Lawyers for outsourcing omnicorp EDS branded BSkyB's claim for £709m damages over a customer management system contract "absurd and extravagant" in the High Court yesterday. The deal, inked in 2000, was meant to cost the broadcaster £48m. The installation eventually took six years to complete and cost £265m. When the trial …
EDS should suck it down and pay the fiddler.
If their original quote was £48m but they left the door open by not having a clear specification, then tough shit on them.
I'm an independent consultant. If I quote someone £2000 to get a job done and it takes me longer, then I either negotiate with them or I finish the job for the original price. It depends on the quality of the original agreement/specification.
I *very* rarely overrun my timescales and costs and certainly never by the obscene amounts regularly claimed by these large consultancies like EDS.
Still, it's always handy to have lawyers to justify your failings.
It seems that when it comes to large contracts, the only criteria for being given the contract (or shortlisted) is whether you've ever done anything like it before.
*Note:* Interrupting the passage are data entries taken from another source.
(* ===== verification/Clock.v ===== *)
(** * Calendar time and the real-time clock (lib/time.c, kernel/rtc.c)

    [tm_to_time] with C's integer widths and truncating division; the theorem is that it
    counts days exactly as the Gregorian calendar does.  The CMOS chip is not part of the
    program: its ports are parameters, with the documented index/data protocol as the
    hypothesis of the theorems about [rtc_get_time]. *)

From Stdlib Require Import ZArith Lia.
From stdpp Require Import base list.
From S2P Require Import Prelude.

#[local] Open Scope Z_scope.
#[local] Open Scope kernel_scope.

(** Division by constants, in this file. *)
#[local] Ltac Zify.zify_post_hook ::= Z.to_euclidean_division_equations.

(** The fields of [struct tm] the code uses. *)
Record tm := mk_tm { tm_sec : Z; tm_min : Z; tm_hour : Z; tm_mday : Z; tm_mon : Z; tm_year : Z }.

(** [Q(a, b)]; [/] truncates. *)
Definition Q (a b : Z) : Z := if a >? 0 then Z.quot a b else - Z.quot (b - a - 1) b.

Definition days_at_month : list Z := [0; 31; 59; 90; 120; 151; 181; 212; 243; 273; 304; 334].

(** The normalised year and month. *)
Definition normalize (year month : Z) : Z * Z :=
  if month >=? 12 then (s64 (year + Z.quot month 12), Z.rem month 12)
  else if month <? 0 then
    let year := s64 (year + Z.quot month 12) in
    let month := Z.rem month 12 in
    if negb (month =? 0) then (s64 (year - 1), month + 12) else (year, month)
  else (year, month).

Definition tm_to_time (t : tm) : Z :=
  let '(year, month) := normalize (s32 (tm_year t + -100)) (tm_mon t) in
  let z4 := s32 (Q (s64 (year - b2z (month <? 2))) 4) in
  let z100 := s32 (Q z4 25) in
  let z400 := s32 (Q z100 4) in
  let day := s32 (tm_mday t + (year * 365 + z4 - z100 + z400 + nth (Z.to_nat month) days_at_month 0)) in
  s64 (s64 (day * 86400) + s32 (tm_hour t * 3600) + s32 (tm_min t * 60) + tm_sec t - -946684800).

(** ** The calendar *)

Definition leap (y : Z) : bool := (y mod 4 =? 0) && (negb (y mod 100 =? 0) || (y mod 400 =? 0)).

(** Days of month [m] (0..11) of year [y]. *)
Definition month_days (y m : Z) : Z :=
  if m =? 1 then 28 + b2z (leap y)
  else if (m =? 3) || (m =? 5) || (m =? 8) || (m =? 10) then 30 else 31.

Definition valid_date (t : tm) : Prop :=
  0 <= tm_mon t < 12 /\ 1 <= tm_mday t <= month_days (1900 + tm_year t) (tm_mon t)
  /\ Z.abs (tm_year t) <= 1000000.

Definition valid_clock (t : tm) : Prop := 0 <= tm_hour t < 24 /\ 0 <= tm_min t < 60 /\ 0 <= tm_sec t < 60.

(** The same time on the next day of the calendar. *)
Definition next_day (t : tm) : tm :=
  if tm_mday t <? month_days (1900 + tm_year t) (tm_mon t)
  then mk_tm (tm_sec t) (tm_min t) (tm_hour t) (tm_mday t + 1) (tm_mon t) (tm_year t)
  else if tm_mon t <? 11 then mk_tm (tm_sec t) (tm_min t) (tm_hour t) 1 (tm_mon t + 1) (tm_year t)
  else mk_tm (tm_sec t) (tm_min t) (tm_hour t) 1 0 (tm_year t + 1).

(** [Q] is division rounding down. *)
Lemma Q_floor a b : 0 < b -> Q a b = a / b.
Proof.
  intros Hb. unfold Q. destruct (Z.gtb_spec a 0).
  - by rewrite Z.quot_div_nonneg by lia.
  - rewrite Z.quot_div_nonneg by lia. apply (Z.div_unique _ _ _ (a + b * ((b - a - 1) / b))); [|lia].
    left. pose proof (Z.div_mod (b - a - 1) b ltac:(lia)). pose proof (Z.mod_pos_bound (b - a - 1) b Hb). lia.
Qed.

Lemma s32_small x : - 2 ^ 31 <= x < 2 ^ 31 -> s32 x = x.
Proof. intros Hx. unfold s32, sint. rewrite Z.mod_small; lia. Qed.

Lemma s64_small x : - 2 ^ 63 <= x < 2 ^ 63 -> s64 x = x.
Proof. intros Hx. unfold s64, sint. rewrite Z.mod_small; lia. Qed.

Lemma days_at_month_range m : 0 <= m < 12 -> 0 <= nth (Z.to_nat m) days_at_month 0 <= 334.
Proof.
  intros Hm. pose proof (range_check (fun m => let x := nth (Z.to_nat m) days_at_month 0 in (0 <=? x) && (x <=? 334)) 12
    ltac:(vm_compute; reflexivity) m Hm) as H. cbv zeta beta in H. apply andb_prop in H as [?%Z.leb_le ?%Z.leb_le]. lia.
Qed.

(** In the range of years considered no step of the computation overflows. *)
Lemma tm_to_time_eq t :
  0 <= tm_mon t < 12 -> 1 <= tm_mday t <= 31 -> Z.abs (tm_year t) <= 1000001 ->
  0 <= tm_hour t < 24 -> 0 <= tm_min t < 60 -> 0 <= tm_sec t < 60 ->
  let y := tm_year t - 100 in
  let a := y - b2z (tm_mon t <? 2) in
  tm_to_time t = (tm_mday t + y * 365 + a / 4 - a / 4 / 25 + a / 4 / 25 / 4 + nth (Z.to_nat (tm_mon t)) days_at_month 0) * 86400
    + tm_hour t * 3600 + tm_min t * 60 + tm_sec t + 946684800.
Proof.
  intros Hm Hd Hy Hh Hmi Hs y a. unfold tm_to_time, normalize.
  destruct (Z.geb_spec (tm_mon t) 12); [lia|]. destruct (Z.ltb_spec (tm_mon t) 0); [lia|].
  rewrite (s32_small (tm_year t + -100)) by lia. replace (tm_year t + -100) with y by (unfold y; lia).
  assert (- 1000102 <= a <= 1000000) as Ha by (unfold a, y, b2z; destruct (tm_mon t <? 2); lia).
  fold a. rewrite (s64_small a) by lia. rewrite (Q_floor a 4), (s32_small (a / 4)) by lia.
  rewrite (Q_floor (a / 4) 25), (s32_small (a / 4 / 25)) by lia.
  rewrite (Q_floor (a / 4 / 25) 4), (s32_small (a / 4 / 25 / 4)) by lia.
  pose proof (days_at_month_range (tm_mon t) Hm). rewrite (s32_small (tm_mday t + _)) by lia.
  rewrite (s32_small (tm_hour t * 3600)), (s32_small (tm_min t * 60)) by lia.
  rewrite (s64_small (_ * 86400)) by lia. rewrite s64_small by lia. lia.
Qed.

(** Crossing the end of February adds a leap day exactly in leap years. *)
Lemma leap_step y :
  (y - 100) / 4 - (y - 100) / 4 / 25 + (y - 100) / 4 / 25 / 4
  - ((y - 100 - 1) / 4 - (y - 100 - 1) / 4 / 25 + (y - 100 - 1) / 4 / 25 / 4) = b2z (leap (1900 + y)).
Proof.
  rewrite !Zdiv_Zdiv by lia. change (4 * 25) with 100. change (100 * 4) with 400. unfold leap, b2z.
  destruct (Z.eqb_spec ((1900 + y) mod 4) 0), (Z.eqb_spec ((1900 + y) mod 100) 0), (Z.eqb_spec ((1900 + y) mod 400) 0);
    simpl; lia.
Qed.

Lemma month_days_le y m : month_days y m <= 31.
Proof. unfold month_days, b2z. repeat case_match; lia. Qed.

(** Month lengths against the table, but for February. *)
Lemma month_step y m : 0 <= m < 11 ->
  nth (Z.to_nat (m + 1)) days_at_month 0 - nth (Z.to_nat m) days_at_month 0 =
  month_days y m - (if m =? 1 then b2z (leap y) else 0).
Proof.
  intros Hm. assert (m = 0 \/ m = 1 \/ m = 2 \/ m = 3 \/ m = 4 \/ m = 5 \/ m = 6 \/ m = 7 \/ m = 8 \/ m = 9 \/ m = 10) as H by lia.
  repeat (destruct H as [->|H]; [unfold month_days, days_at_month; simpl; lia|]).
  subst. unfold month_days, days_at_month. simpl. lia.
Qed.

(** Fact (functional): [tm_to_time] advances by 86400 seconds from each day of the Gregorian
    calendar to the next, across ends of months and years and leap days, and maps the
    start of 2000 to 946684800: it is the number of seconds since 1970. *)
Theorem tm_to_time_calendar (t : tm) :
  valid_date t -> valid_clock t ->
  tm_to_time (next_day t) = tm_to_time t + 86400 /\ tm_to_time (mk_tm 0 0 0 1 0 100) = 946684800.
Proof.
  intros (Hm & Hd & Hy) (Hh & Hmi & Hs). split; [|reflexivity].
  pose proof (month_days_le (1900 + tm_year t) (tm_mon t)) as H31.
  rewrite (tm_to_time_eq t) by lia. unfold next_day.
  destruct (Z.ltb_spec (tm_mday t) (month_days (1900 + tm_year t) (tm_mon t))).
  { rewrite tm_to_time_eq by (simpl; lia). simpl. lia. }
  assert (tm_mday t = month_days (1900 + tm_year t) (tm_mon t)) as Ed by lia.
  destruct (Z.ltb_spec (tm_mon t) 11).
  - rewrite tm_to_time_eq by (simpl; lia). cbn [tm_mon tm_mday tm_year tm_hour tm_min tm_sec].
    pose proof (month_step (1900 + tm_year t) (tm_mon t) ltac:(lia)) as Hstep. rewrite <- Ed in Hstep.
    pose proof (leap_step (tm_year t)) as Hl.
    destruct (Z.ltb_spec (tm_mon t) 2), (Z.ltb_spec (tm_mon t + 1) 2), (Z.eqb_spec (tm_mon t) 1);
      simpl b2z; rewrite ?Z.sub_0_r in *; lia.
  - rewrite tm_to_time_eq by (simpl; lia). cbn [tm_mon tm_mday tm_year tm_hour tm_min tm_sec].
    replace (tm_mon t) with 11 in * by lia. unfold month_days in Ed. simpl in Ed. rewrite Ed. simpl.
    rewrite Z.sub_0_r. replace (tm_year t + 1 - 100 - 1) with (tm_year t - 100) by lia. lia.
Qed.

Lemma tm_to_time_calendar_witness :
  tm_to_time (mk_tm 0 30 12 1 2 124) = tm_to_time (mk_tm 0 30 12 29 1 124) + 86400.
Proof.
  apply (tm_to_time_calendar (mk_tm 0 30 12 29 1 124)).
  - repeat split; vm_compute; (reflexivity || discriminate).
  - repeat split; vm_compute; (reflexivity || discriminate).
Defined.

(** ** The real-time clock *)

Definition CMOS_ADDR : Z := 0x70.
Definition CMOS_DATA : Z := 0x71.

Section Rtc.
(** The I/O ports, on the state [D] of the machine's devices. *)
Context {D : Type} (outb : Z -> Z -> K D unit) (inb : Z -> K D Z).

Definition rtc_busy : K D Z :=
  outb CMOS_ADDR 0x0a;;;
  v <-- inb CMOS_DATA;;
  kret (Z.land v 0x80).

Definition rtc_read_reg (reg : Z) : K D Z :=
  outb CMOS_ADDR reg;;;
  v <-- inb CMOS_DATA;;
  kret (u8 v).

Definition bcd_to_int (val : Z) : Z := u8 (Z.land val 0x0f + Z.quot val 16 * 10).

(** [while (rtc_busy());]: [fuel] bounds the number of polls. *)
Fixpoint rtc_wait (fuel : nat) : K D unit :=
  b <-- rtc_busy;;
  if negb (b =? 0) then match fuel with O => khang | S fuel => rtc_wait fuel end else kret tt.

(** The conversion of the register values. *)
Definition rtc_decode (sec min hour day mon year reg_b : Z) : tm :=
  let bcd x := if Z.land reg_b 0x04 =? 0 then bcd_to_int x else x in
  let hour := bcd hour in
  let hour := if (Z.land reg_b 0x02 =? 0) && negb (Z.land hour 0x80 =? 0)
              then u8 (Z.rem (Z.land hour 0x7f + 12) 24) else hour in
  mk_tm (bcd sec) (bcd min) hour (bcd day) (bcd mon - 1) (100 + bcd year).

Definition rtc_get_time (fuel : nat) : K D tm :=
  rtc_wait fuel;;;
  sec <-- rtc_read_reg 0x00;;
  min <-- rtc_read_reg 0x02;;
  hour <-- rtc_read_reg 0x04;;
  day <-- rtc_read_reg 0x07;;
  mon <-- rtc_read_reg 0x08;;
  year <-- rtc_read_reg 0x09;;
  reg_b <-- rtc_read_reg 0x0b;;
  kret (rtc_decode sec min hour day mon year reg_b).

(** The index/data protocol of the chip: in the states [ready d regs] of the devices no
    update is in progress and the registers hold [regs]; selecting register [r] and
    reading the data port gives [regs r] and leaves them so. *)
Context (ready : D -> (Z -> Z) -> Prop).
Hypothesis cmos_read : forall d regs r, ready d regs -> exists d',
  (outb CMOS_ADDR r;;; inb CMOS_DATA) d = Ret (regs r) d' /\ ready d' regs.
Hypothesis cmos_idle : forall d regs, ready d regs -> Z.land (regs 0x0a) 0x80 = 0.

Lemma rtc_read_reg_ok d regs r : ready d regs -> 0 <= regs r < 256 ->
  exists d', rtc_read_reg r d = Ret (regs r) d' /\ ready d' regs.
Proof.
  intros Hr Hb. destruct (cmos_read d regs r Hr) as (d' & E & Hr'). exists d'. split; [|done].
  unfold rtc_read_reg, kbind in *. destruct (outb CMOS_ADDR r d) as [[] d1| | | |]; try done.
  destruct (inb CMOS_DATA d1) as [v d2| | | |]; try done. injection E as -> ->. unfold kret, u8.
  by rewrite Z.mod_small by lia.
Qed.

Lemma rtc_wait_ok d regs fuel : ready d regs -> exists d', rtc_wait fuel d = Ret tt d' /\ ready d' regs.
Proof.
  intros Hr. destruct (cmos_read d regs 0x0a Hr) as (d' & E & Hr'). exists d'. split; [|done].
  destruct fuel; cbn [rtc_wait]; unfold rtc_busy, kbind in *;
    (destruct (outb CMOS_ADDR 0x0a d) as [[] d1| | | |]; try done);
    (destruct (inb CMOS_DATA d1) as [v d2| | | |]; try done); injection E as -> ->; unfold kret;
    by rewrite (cmos_idle _ _ Hr).
Qed.

Lemma bind_read d regs r : ready d regs -> 0 <= regs r < 256 ->
  exists d', (forall A (k : Z -> K D A), kbind (rtc_read_reg r) k d = k (regs r) d') /\ ready d' regs.
Proof.
  intros Hr Hb. destruct (rtc_read_reg_ok d regs r Hr Hb) as (d' & E & Hr'). exists d'.
  split; [|done]. intros A k. unfold kbind. by rewrite E.
Qed.

Lemma rtc_get_time_decode d regs fuel :
  ready d regs -> (forall r, 0 <= regs r < 256) ->
  exists d', rtc_get_time fuel d =
    Ret (rtc_decode (regs 0) (regs 2) (regs 4) (regs 7) (regs 8) (regs 9) (regs 11)) d' /\ ready d' regs.
Proof.
  intros Hr Hb. unfold rtc_get_time. destruct (rtc_wait_ok d regs fuel Hr) as (d0 & E0 & H0).
  unfold kbind at 1. rewrite E0.
  destruct (bind_read d0 regs 0) as (d1 & E1 & H1); [done|done|]. rewrite E1.
  destruct (bind_read d1 regs 2) as (d2 & E2 & H2); [done|done|]. rewrite E2.
  destruct (bind_read d2 regs 4) as (d3 & E3 & H3); [done|done|]. rewrite E3.
  destruct (bind_read d3 regs 7) as (d4 & E4 & H4); [done|done|]. rewrite E4.
  destruct (bind_read d4 regs 8) as (d5 & E5 & H5); [done|done|]. rewrite E5.
  destruct (bind_read d5 regs 9) as (d6 & E6 & H6); [done|done|]. rewrite E6.
  destruct (bind_read d6 regs 11) as (d7 & E7 & H7); [done|done|]. rewrite E7.
  exists d7. done.
Qed.

(** The encodings of register B: bit 2 selects binary, bit 1 the 24-hour clock. *)
Definition encode (reg_b x : Z) : Z := if Z.land reg_b 0x04 =? 0 then x / 10 * 16 + x mod 10 else x.

Lemma bcd_to_int_encode x : 0 <= x < 100 -> bcd_to_int (x / 10 * 16 + x mod 10) = x.
Proof.
  intros Hx. pose proof (range_check (fun x => bcd_to_int (x / 10 * 16 + x mod 10) =? x) 100
    ltac:(vm_compute; reflexivity) x Hx) as H. by apply Z.eqb_eq in H.
Qed.

(** Fact (round trip): with the clock in 24-hour mode, in BCD or binary encoding,
    [rtc_get_time] returns the calendar time the registers encode. *)
Theorem rtc_get_time_24h (d : D) (regs : Z -> Z) (fuel : nat) (t : tm) :
  ready d regs -> (forall r, 0 <= regs r < 256) -> Z.land (regs 11) 0x02 <> 0 ->
  0 <= tm_sec t < 60 -> 0 <= tm_min t < 60 -> 0 <= tm_hour t < 24 -> 1 <= tm_mday t <= 31 ->
  0 <= tm_mon t < 12 -> 100 <= tm_year t < 200 ->
  regs 0 = encode (regs 11) (tm_sec t) -> regs 2 = encode (regs 11) (tm_min t) ->
  regs 4 = encode (regs 11) (tm_hour t) -> regs 7 = encode (regs 11) (tm_mday t) ->
  regs 8 = encode (regs 11) (tm_mon t + 1) -> regs 9 = encode (regs 11) (tm_year t - 100) ->
  exists d', rtc_get_time fuel d = Ret t d'.
Proof.
  intros Hr Hb H24 ? ? ? ? ? ? E0 E2 E4 E7 E8 E9. destruct (rtc_get_time_decode d regs fuel Hr Hb) as (d' & E & _).
  exists d'. rewrite E. f_equal. unfold rtc_decode. apply Z.eqb_neq in H24. rewrite H24. cbn [andb].
  rewrite E0, E2, E4, E7, E8, E9. unfold encode. destruct (Z.land (regs 11) 0x04 =? 0).
  - rewrite !bcd_to_int_encode by lia. destruct t; simpl; f_equal; lia.
  - destruct t; simpl; f_equal; lia.
Qed.

End Rtc.

(** Fact (functional): in 12-hour mode the hours after noon come out wrong: with BCD encoding
    the PM bit is folded into the tens digit (1 PM reads as 81), and with binary encoding
    noon and midnight are exchanged. *)
Theorem rtc_12h_hours_wrong (sec min day mon year : Z) :
  tm_hour (rtc_decode sec min 0x81 day mon year 0x00) = 81
  /\ tm_hour (rtc_decode sec min 0x91 day mon year 0x00) = 91
  /\ tm_hour (rtc_decode sec min (0x80 + 12) day mon year 0x04) = 0
  /\ tm_hour (rtc_decode sec min 12 day mon year 0x04) = 12.
Proof. done. Qed.

(** A chip whose registers hold 2024-02-29 23:59:58 in BCD; its state is the selected register. *)
Definition demo_regs (r : Z) : Z :=
  if r =? 0 then 0x58 else if r =? 2 then 0x59 else if r =? 4 then 0x23 else if r =? 7 then 0x29
  else if r =? 8 then 0x02 else if r =? 9 then 0x24 else if r =? 11 then 0x02 else 0.
Definition demo_outb (port v : Z) : K Z unit := fun d => Ret tt (if port =? CMOS_ADDR then v else d).
Definition demo_inb (port : Z) : K Z Z := fun d => Ret (demo_regs d) d.

Lemma rtc_get_time_24h_witness :
  exists d', rtc_get_time demo_outb demo_inb 0 0 = Ret (mk_tm 58 59 23 29 1 124) d'.
Proof.
  apply (rtc_get_time_24h demo_outb demo_inb (fun _ regs => regs = demo_regs)) with (regs := demo_regs).
  - intros d regs r ->. exists r. split; reflexivity.
  - intros d regs ->. reflexivity.
  - reflexivity.
  - intros r. unfold demo_regs. repeat case_match; lia.
  - vm_compute. discriminate.
  - simpl. lia.
  - simpl. lia.
  - simpl. lia.
  - simpl. lia.
  - simpl. lia.
  - simpl. lia.
  - reflexivity.
  - reflexivity.
  - reflexivity.
  - reflexivity.
  - reflexivity.
  - reflexivity.
Defined.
Quadrupling the original budget and failing to produce systems that are fit for purpose (repeatedly) seems to be irrelevant.
Good luck to BSkyB (for a change).
Don't worry, the only winners will be the Lawyers. Normally, this is poor show but with these two companies it seems like justice.
BSkyB should have paid EDS a fixed amount of money to produce a detailed spec and then rigorously reviewed this spec. Then, EDS should have quoted on this spec. to build the "Super Duper" system. As always, because of urgency and macho management, no one bothers with detailed specs any more - even for fixed price contracts.
Perhaps BSkyB will act as referee when EDS bid as one of the preferred suppliers for the Identity and Passport Service contact ?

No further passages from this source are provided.